If multiple antennae and feedlines are possible, an installation with separate transmit and receive antennae provides increased performance.

No duplexer is required. Instead high quality pass/notch cavity filters protect the receiver from interference. The pass/notch filter on the receiver input is tuned to "pass" the receive frequency and "notch" (or reject) the transmitter output frequency.

The pass/notch filter on the transmitter output is tuned to "pass" the transmit frequency and "notch" (or reject) sideband noise from the transmitter on its output at the receive frequency. High quality pass/notch filters available from several manufacturers. Bandpass only filters are generally not acceptable.

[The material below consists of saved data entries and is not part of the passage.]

(** [limit] bytes for the one location, [max] torrents, and the entry of the
    candidate's hash. *)
Definition witness_engine (bytes max : Z) (entry : option Quarantine) : Engine :=
  {| e_cfg := {| port := 0; data_dir := "/d";
       storage := [{| location_path := "/s"; limit := Bytes bytes |}];
       Config.scan := scan_default; aggressiveness := DEFAULT_AGGRESSIVENESS; keyword_blocklist := [];
       preserve_deleted_torrents := false; catalog_collapse_percent := 30; max_ram := 0;
       api_key := ""; upload_rate_limit := 0; download_rate_limit := 0;
       stats_interval := secs 60; debug := false; log_file := None |};
     e_state := {| state_path := "/d/state.json"; torrents := {["bb" := witness_held]};
                   quarantined := from_option (singletonM (@hex_encode witness_hex witness_hash)) ∅ entry |};
     e_shared := witness_eval_state.1; e_blocklist := {| keywords := [] |}; e_base_url := "https://at";
     e_catalog_url := "https://at/c"; e_user_announce := ""; e_user_announce_ipv6 := "";
     e_max_torrents := max; e_ram_budget := 1024 ^ 3; e_size_bias := fzero;
     e_scrape_backoff := secs 60; e_started_at := 0; e_evaluated_counts := []; e_last_scan := None;
     e_completed_seen := ∅; e_live := false; e_history := witness_writer; e_detector := ∅;
     e_last_catalog := None |}.

Definition witness_node : Node Toy :=
  {| node_fs := fresh_fs [] []; registry := {| registered := ∅; uid_source := 0 |};
     world := {| toy_clock := secs 1000000;
                 toy_replies := [Ok {| status := "200 OK"; is_success := true; body := Ok witness_hash |}];
                 toy_rolls := []; toy_torrents := []; toy_free := 10 ^ 12 |} |}.

Definition witness_sys (bytes max : Z) (entry : option Quarantine) : Engine * Node Toy :=
  (witness_engine bytes max entry, witness_node).

Abbreviation act_there :=
  (@act_on_candidate Toy witness_world witness_decoders witness_chrono witness_hex witness_urls
     hash_iter_sorted witness_libm witness_codec witness_events).

(** There is room: the candidate joins.  There is no slot, the held torrent has
    nine seeders and the candidate one: it is displaced.  Under a running
    cooldown nothing happens. *)
Example fills_free_space :
  let s' := act_there (as_ranked 3 (witness_candidate 1)) 1 3 (witness_sys (10 ^ 9) 5 None) in
  s'.1 = 2 /\
  (map_to_list (torrents (e_state s'.2.1))).*1 = [@hex_encode witness_hex witness_hash; "bb"].
Proof. split; vm_compute; reflexivity. Qed.

Example displaces_at_the_cap :
  let s' := act_there (as_ranked 3 (witness_candidate 1)) 1 3 (witness_sys (10 ^ 9) 1 None) in
  s'.1 = 1 /\
  (map_to_list (torrents (e_state s'.2.1))).*1 = [@hex_encode witness_hex witness_hash].
Proof. split; vm_compute; reflexivity. Qed.

Lemma witness_books bytes max entry : books (core (witness_sys bytes max entry).1).
Proof.
  split; simpl.
  - by apply map_Forall_singleton.
  - apply map_Forall_singleton. repeat split; vm_compute; discriminate.
  - intros loc. unfold disk_at, map_sum. rewrite map_to_list_singleton. simpl.
    unfold at_location. case_decide; vm_compute; discriminate.
Qed.

Lemma witness_counted entry : counted (core (witness_sys (10 ^ 9) 1 entry).1) 1.
Proof.
  split; [apply witness_books|]. split; [|vm_compute; discriminate].
  split; [repeat constructor|vm_compute; split; discriminate].
Qed.

Lemma window_keeps_budgets_witness :
  let s := witness_sys (10 ^ 9) 1 None in
  let '((acted', held'), s') :=
    @act_on_windowed Toy witness_world witness_decoders witness_chrono witness_hex witness_urls
      hash_iter_sorted witness_libm witness_codec witness_events [witness_candidate 1] ∅ 1 3 s in
  within (core s.1) (core s'.1) /\ counted (core s'.1) held'.
Proof.
  apply (@window_keeps_budgets Toy witness_world witness_decoders witness_chrono witness_hex
           witness_urls hash_iter_sorted witness_libm witness_codec witness_events
           [witness_candidate 1] ∅ 1 3 (witness_sys (10 ^ 9) 1 None)).
  apply witness_counted.
Defined.

Lemma quarantine_gate_guards_witness :
  let s := witness_sys (10 ^ 9) 5 (Some (witness_broken (secs 2000000))) in
  let '(held', s') := act_there (as_ranked 3 (witness_candidate 1)) 1 3 s in
  ((@now Toy witness_world s).1 < secs 2000000 -> core s'.1 = core s.1 /\ held' = 1) /\
  torrents (k_state (core s.1)) ⊆ torrents (k_state (core s'.1)) /\
  quarantined (k_state (core s'.1)) = quarantined (k_state (core s.1)).
Proof.
  apply (@quarantine_gate_guards Toy witness_world witness_decoders witness_chrono witness_hex
           witness_urls hash_iter_sorted witness_libm witness_codec witness_events
           (as_ranked 3 (witness_candidate 1)) 1 3
           (witness_sys (10 ^ 9) 5 (Some (witness_broken (secs 2000000))))
           (witness_broken (secs 2000000))); vm_compute; reflexivity.
Defined.

Lemma displaced_clear_margin_witness :
  let s := witness_sys (10 ^ 9) 1 None in
  let hex := @hex_encode witness_hex witness_hash in
  let s' := (act_there (as_ranked 3 (witness_candidate 1)) 1 3 s).2 in
  1 <= 9 - min_seed_margin scan_default /\
  quarantined (k_state (core s.1)) !! hex = None /\
  exists t', torrents (k_state (core s'.1)) !! hex = Some t' /\
    t_storage_location t' = "/s" /\ t_last_known_seeders t' = 1.
Proof.
  apply (@displaced_clear_margin Toy witness_world witness_decoders witness_chrono witness_hex
           witness_urls hash_iter_sorted witness_libm witness_codec witness_events
           (as_ranked 3 (witness_candidate 1)) 1 3 (witness_sys (10 ^ 9) 1 None) "bb" witness_held);
    [apply witness_books|vm_compute; reflexivity..].
Defined.
(* ===== verification/Maintain.v ===== *)
(** The maintenance a scan does on what is held, [engine/scan.rs]: removing the
    torrents that left the catalog, confirming the others, refreshing seeder
    counts and progress, removing stalled downloads, and resuming after a boot. *)

From S2P Require Import Prelude Text Float64 Fs Persist Time Ram Selector Net Quarantine State.
From S2P Require Import AtKey AtTorrent Filter FdLimit Catalog World Config Storage NetStats Torrents.
From S2P Require Import Pool History Humanize Swap Swarm Engine EngineCore Books Budget.

(** ** Which torrents go *)

(** How long a torrent has not been confirmed in the catalog; one without a
    stamp counts from when it was added.  [None]: the stamp lies ahead. *)
Definition absent_for (now : instant) (h : Torrent) : option duration :=
  to_std (since now (default (t_added_at h) (t_last_confirmed_in_catalog_at h))).

Definition vanished (now : instant) (timeout : duration) (catalog : gset string) (h : Torrent)
    : bool :=
  negb (bool_decide (t_info_hash h ∈ catalog)) &&
  match absent_for now h with Some absent => timeout <=? absent | None => false end.

(** How long a torrent has made no progress; [None]: no stamp yet, or one that
    lies ahead. *)
Definition stalled_for (now : instant) (h : Torrent) : option duration :=
  t_last_progress_at h ≫= fun t => to_std (since now t).

Definition stall_reason (since : duration) (h : Torrent) : string :=
  if t_last_known_seeders h =? 0 then
    "zero seeders and no download progress for " +:+ human_duration since
  else
    "no download progress for " +:+ human_duration since +:+ " (" +:+
    pretty (t_last_known_seeders h) +:+ " seeders, incomplete)".

(** ** What the passes write *)

Definition confirm (now : instant) (t : Torrent) : Torrent :=
  {| t_info_hash := t_info_hash t; t_title := t_title t; t_size_bytes := t_size_bytes t;
     t_storage_location := t_storage_location t; t_added_at := t_added_at t;
     t_piece_count := t_piece_count t; t_last_known_seeders := t_last_known_seeders t;
     t_completed_pieces := t_completed_pieces t; t_last_progress_at := t_last_progress_at t;
     t_last_confirmed_in_catalog_at := Some now |}.

Definition set_seeders (seeders : Z) (t : Torrent) : Torrent :=
  {| t_info_hash := t_info_hash t; t_title := t_title t; t_size_bytes := t_size_bytes t;
     t_storage_location := t_storage_location t; t_added_at := t_added_at t;
     t_piece_count := t_piece_count t; t_last_known_seeders := seeders;
     t_completed_pieces := t_completed_pieces t; t_last_progress_at := t_last_progress_at t;
     t_last_confirmed_in_catalog_at := t_last_confirmed_in_catalog_at t |}.

(** The update of one refreshed torrent, applied at [now]. *)
Definition refresh (seeders progress : Z) (now : instant) (t : Torrent) : Torrent :=
  let t := set_seeders seeders t in
  if progressed progress t then bump_progress progress now t else t.

(** Whether the catalog confirms a torrent later than its stamp. *)
Definition confirmable (catalog : gset string) (now : instant) (h : Torrent) : Prop :=
  t_info_hash h ∈ catalog /\
  match t_last_confirmed_in_catalog_at h with Some t => t < now | None => True end.

#[export] Instance confirmable_dec catalog now h : Decision (confirmable catalog now h).
Proof. unfold confirmable. destruct (t_last_confirmed_in_catalog_at h); apply _. Defined.

Section Maintain.
Context {W : Type} `{World W} `{Decoders} `{Chrono} `{HexCrate} `{UrlCrate} `{HashIter} `{Libm}.
Context `{StateCodec} `{EventCodec}.

Abbreviation Sys := (Engine * Node W)%type.

Definition output_dir_of (h : Torrent) : path :=
  torrent_output_dir (t_storage_location h) (t_info_hash h).

(** What every removal does; an error of the session is logged, and the ledger
    records the removal only once it is saved. *)
Definition drop_held (h : Torrent) (cause : Cause) (reason : string) (any : bool) : M Sys bool :=
  let* _ := on_outside (remove_torrent (t_info_hash h) (output_dir_of h)) in
  drop_cached (t_info_hash h) ;;;
  let* r := with_state (State.remove (t_info_hash h)) in
  if is_ok r then
    let* ts := now in
    record (remove_event (to_rfc3339 ts) (t_info_hash h) (t_title h) (t_size_bytes h)
              (t_last_known_seeders h) (t_storage_location h) cause reason) ;;;
    ret true
  else ret any.

Definition remove_if_vanished (now : instant) (timeout : duration) (catalog : gset string)
    (any : bool) (h : Torrent) : M Sys bool :=
  if vanished now timeout catalog h then
    drop_held h DeletedFromCatalog "no longer listed on Academic Torrents" any
  else ret any.

Definition remove_deleted_torrents (held : list Torrent) (catalog : gset string) : M Sys unit :=
  let* e := engine id in
  if preserve_deleted_torrents (e_cfg e) then ret tt
  else
    let* at_ := now in
    let* any := foldM (remove_if_vanished at_ (vanished_eviction_timeout (scan (e_cfg e))) catalog)
                  false held in
    whenM any push_live.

Antenna placement and type is critical. The antennas should be mounted on a tower in such a manner that the receive antenna is directly above the transmit antenna with as much vertical separation as is practical, but no less than about 5 wavelengths. Vertical separation can provide 40 dB or more antenna to antenna isolation. With the filter configuration as shown above, more than 100 dB transmit to receive isolation is generally achievable. Since all cavity type filters are temperature sensitive, the smaller number of filters provides better performance at extreme premerature swings than with duplexer- based installations.

Typically exposed dipole array antennas provide better performance than vertical colinear "stick" antennas.

The tuning of the pass notch cavity filters and antenna placement should be such that less than 0.5 dB de-sense is measurable in the receiver. This can be verified by connecting a communications analyzer or service monitor, such as an Agilent (HP) 8920 or an IFR-COM120B, to the antenna port and injecting an unmodulated signal at -100 dBm on the repeater receive frequency. The receive signal strength is displayed on the front panel of the base station repeater, in dBm. When the base station transmitter is keyed, the RSSI display on the base station repeater should not decrease or increase. Typically the base station receiver can successfully decode mobile signals down to about 0.5 microvolts (-112 dBm) with zero frame errors.

If the base station repeater's second receiver is employed for diversity operation, a second antenna and feedline and an additional pass/notch filter is required.